DOMRADIO.DE: Eigentlich hätten ja gestern Weihnachtslieder gesungen werden sollen. Wurde denn trotzdem für die weihnachtliche Stimmung gesorgt?
Müller-Brandes: Das war uns ganz wichtig. Wir hatten eine lange Schlange, die war 500, 700 Meter weit und da haben wir dann Kaffee, Kakao und Punsch kostenlos ausgegeben. Wenn man dann langsam Richtung Stadion reinkam, da hatten wir eine kleine Bühne aufgebaut. Es waren viele Profis aus der Kirchenmusik dabei, zum Beispiel eine Gospel-Kirche, die haben Musik gemacht. Aber wir haben auch klassische Weihnachtslieder gesungen.
Gleichzeitig wurden die Monitore über dem Spielfeld im Stadion mit einer Lasershow und weihnachtlichen Bildern bespielt. Im Eingang stand ein großes Wohnmobil mit einem Glücksrad für die Kinder, bei dem sie ein kleines Liederheft "Weihnachten zu Hause" von der Evangelischen Kirche bekommen haben. Das Liederheft lag heute auch sämtlichen Tageszeitungen in Norddeutschland bei. Also insofern war das, glaube ich, eine schöne Stimmung,
DOMRADIO.DE: Hatten Sie Kontakt mit den Menschen, die sich haben impfen lassen oder in der Schlange standen und noch gewartet haben?
Müller-Brandes: Ja. Wir hatten eine Etage für die Kinderklinik reserviert, das war ganz schön. Oben gibt es die VIP-Lounges, von denen aus man direkt auf das Stadion guckt, da waren die ganzen Kinder. Ich habe zum Beispiel mit einem vielleicht sechs Jahre alten Jungen gesprochen, der kam tatsächlich von 100 Kilometer entfernt angereist und sagte: "Ich bin ganz stolz. Ich freue mich auch, weil dann bin ich der erste in meiner Klasse, der geimpft ist."

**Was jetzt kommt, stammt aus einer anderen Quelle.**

(** * Media backend: asset store and preview selector

    A shallow embedding of [src/main.py]: the template catalog, the upload
    endpoint [upload_files], the mock processor [instant_edit] and the
    diagnostics endpoint [test_database].

    Modelling conventions
    - a Python [str] is the [string] of its UTF-8 bytes; indices, slices and
      lengths in [PyStr] count bytes, which is what [endswith], [rfind] of an
      ASCII character and the slices of [os.path.splitext] need, and
      [take_chars] counts characters where the program slices a message;
    - [str.lower] is the Unicode-aware case mapping of the interpreter; it
      is not part of the repository and is taken as a parameter ([StrLower])
      with the facts about it that the proofs use;
    - [os.path] is the POSIX flavour (separator [/], no alternative
      separator);
    - a call of an endpoint returns a value, raises [HTTPException], or
      raises another exception ([Raised]);
    - the upload directory is a finite map from paths to file contents;
      which paths the system refuses to open and which writes fail are
      inputs, carried in the state; [uuid.uuid4()] draws from a supply of
      128-bit integers carried in the state;
    - what [from database import db] does and what the environment
      variables hold are inputs of [test_database]. *)

From Stdlib Require Import ZArith NArith Ascii String List Bool Lia.
From stdpp Require Import base option list strings gmap.

Import ListNotations.
Local Open Scope string_scope.
Local Open Scope list_scope.

(** ** Python string primitives *)

Module PyStr.

(** [s[n:]] *)
Fixpoint drop (n : nat) (s : string) : string :=
  match n, s with
  | O, _ => s
  | S _, EmptyString => EmptyString
  | S k, String _ s' => drop k s'
  end.

(** [s[:n]] *)
Fixpoint take (n : nat) (s : string) : string :=
  match n, s with
  | O, _ => EmptyString
  | S _, EmptyString => EmptyString
  | S k, String a s' => String a (take k s')
  end.

(** [not s]: the empty string is the only falsy string. *)
Definition falsy (s : string) : bool :=
  match s with
  | EmptyString => true
  | String _ _ => false
  end.

Definition is_upper (c : ascii) : bool :=
  let n := N_of_ascii c in ((65 <=? n) && (n <=? 90))%N.

Definition lower_char (c : ascii) : ascii :=
  if is_upper c then ascii_of_N (N_of_ascii c + 32) else c.

(** The case folding of the letters [A]..[Z] alone: what [s.lower()] is on
    an ASCII string. *)
Fixpoint ascii_lower (s : string) : string :=
  match s with
  | EmptyString => EmptyString
  | String a s' => String (lower_char a) (ascii_lower s')
  end.

(** [s.isascii()] *)
Fixpoint is_ascii (s : string) : bool :=
  match s with
  | EmptyString => true
  | String a s' => (N_of_ascii a <? 128)%N && is_ascii s'
  end.

(** [s.endswith(suf)]: the last [len(suf)] characters of [s] are [suf]. *)
Definition endswith (s suf : string) : bool :=
  let n := String.length s in
  let m := String.length suf in
  (m <=? n)%nat && String.eqb (drop (n - m) s) suf.

(** [s.rfind(c)] for a one-character needle: the highest index holding
    [c], or [-1]. *)
Fixpoint rfind (c : ascii) (s : string) : Z :=
  match s with
  | EmptyString => (-1)%Z
  | String a s' =>
      let r := rfind c s' in
      if (0 <=? r)%Z then (r + 1)%Z
      else if Ascii.eqb a c then 0%Z else (-1)%Z
  end.

(** [s.rstrip(c)] for a one-character set. *)
Fixpoint rstrip (c : ascii) (s : string) : string :=
  match s with
  | EmptyString => EmptyString
  | String a s' =>
      match rstrip c s' with
      | EmptyString => if Ascii.eqb a c then EmptyString else String a EmptyString
      | r => String a r
      end
  end.

(** [c in s] on characters, as a boolean. *)
Fixpoint mem (c : ascii) (s : string) : bool :=
  match s with
  | EmptyString => false
  | String a s' => Ascii.eqb a c || mem c s'
  end.

(** A byte [10xxxxxx] continues the character begun before it. *)
Definition is_continuation (c : ascii) : bool :=
  let n := N_of_ascii c in ((128 <=? n) && (n <? 192))%N.

(** [s[:n]] counted in characters: the bytes of the first [n] characters. *)
Fixpoint take_chars (n : nat) (s : string) : string :=
  match s with
  | EmptyString => EmptyString
  | String c s' =>
      if is_continuation c then String c (take_chars n s')
      else match n with
           | O => EmptyString
           | S k => String c (take_chars k s')
           end
  end.

End PyStr.

(** ** [str.lower]

    The case mapping of the interpreter, with what is used of it:
    on ASCII text it folds [A]..[Z]; an ASCII tail is folded letter by
    letter whatever precedes it; it maps a dot to a dot and produces no dot
    and no separator out of other characters; folding [A]..[Z] first does
    not change its result. *)
Class StrLower : Type := {
  lower : string -> string;
  lower_ascii : forall s,
    PyStr.is_ascii s = true -> lower s = PyStr.ascii_lower s;
  lower_ascii_suffix : forall p x,
    PyStr.is_ascii x = true ->
    exists p', lower (p +:+ x) = p' +:+ PyStr.ascii_lower x;
  lower_extension : forall r,
    PyStr.mem "." r = false -> PyStr.mem "/" r = false ->
    exists r', lower (String "." r) = String "." r' /\
               PyStr.mem "." r' = false /\ PyStr.mem "/" r' = false;
  lower_fold : forall s, lower (PyStr.ascii_lower s) = lower s
}.

(** ** Outcomes of calls *)

(** The exceptions the program meets, each with its [str]: [ImportError]
    stands for that class and its subclasses, [OtherException] for every
    class not named here. *)
Inductive exn : Type :=
| ImportError (msg : string)
| ValueError (msg : string)
| OSError (msg : string)
| OtherException (msg : string).

(** [str(e)] *)
Definition exn_str (e : exn) : string :=
  match e with
  | ImportError msg | ValueError msg | OSError msg | OtherException msg => msg
  end.

(** What a call may do: return, or raise. *)
Inductive outcome (A : Type) : Type :=
| Returns (a : A)
| Raises (e : exn).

DOMRADIO.DE: Der Hannover 96-Geschäftsführer,Martin Kind,hat die Aktion im Stadion ebenfalls unterstützt. Er hat gesagt, er finde es toll, dass der weihnachtliche Gedanke aufgenommen werden solle. Was hat denn das Impfen mit dem Weihnachtsgedanken zu tun?
Müller-Brandes: Ich glaube, in diesen Zeiten brauchen wir dringend eine frohe Nachricht. Ich werde morgen auf den Kanzeln stehen und davon erzählen. Das, was ich erzähle, zu tun, das hat gestern stattgefunden. Wir brauchen dringend einen Lichtblick in dieser Zeit und das war ein Lichtblick für ganz viele. Also wenn es uns gelingt, möglichst viele Menschen zu impfen, dann ist die Pandemie auch endlich mal schneller im Griff. Und dazu beizutragen ist genau richtig.
Wir als Kirche wollen bei den Sorgen, bei den Nöten der Menschen sein. Und das sind gerade die Nöte. Wir predigen nicht nur, sondern tun auch.
Das Interview führte Michelle Olion.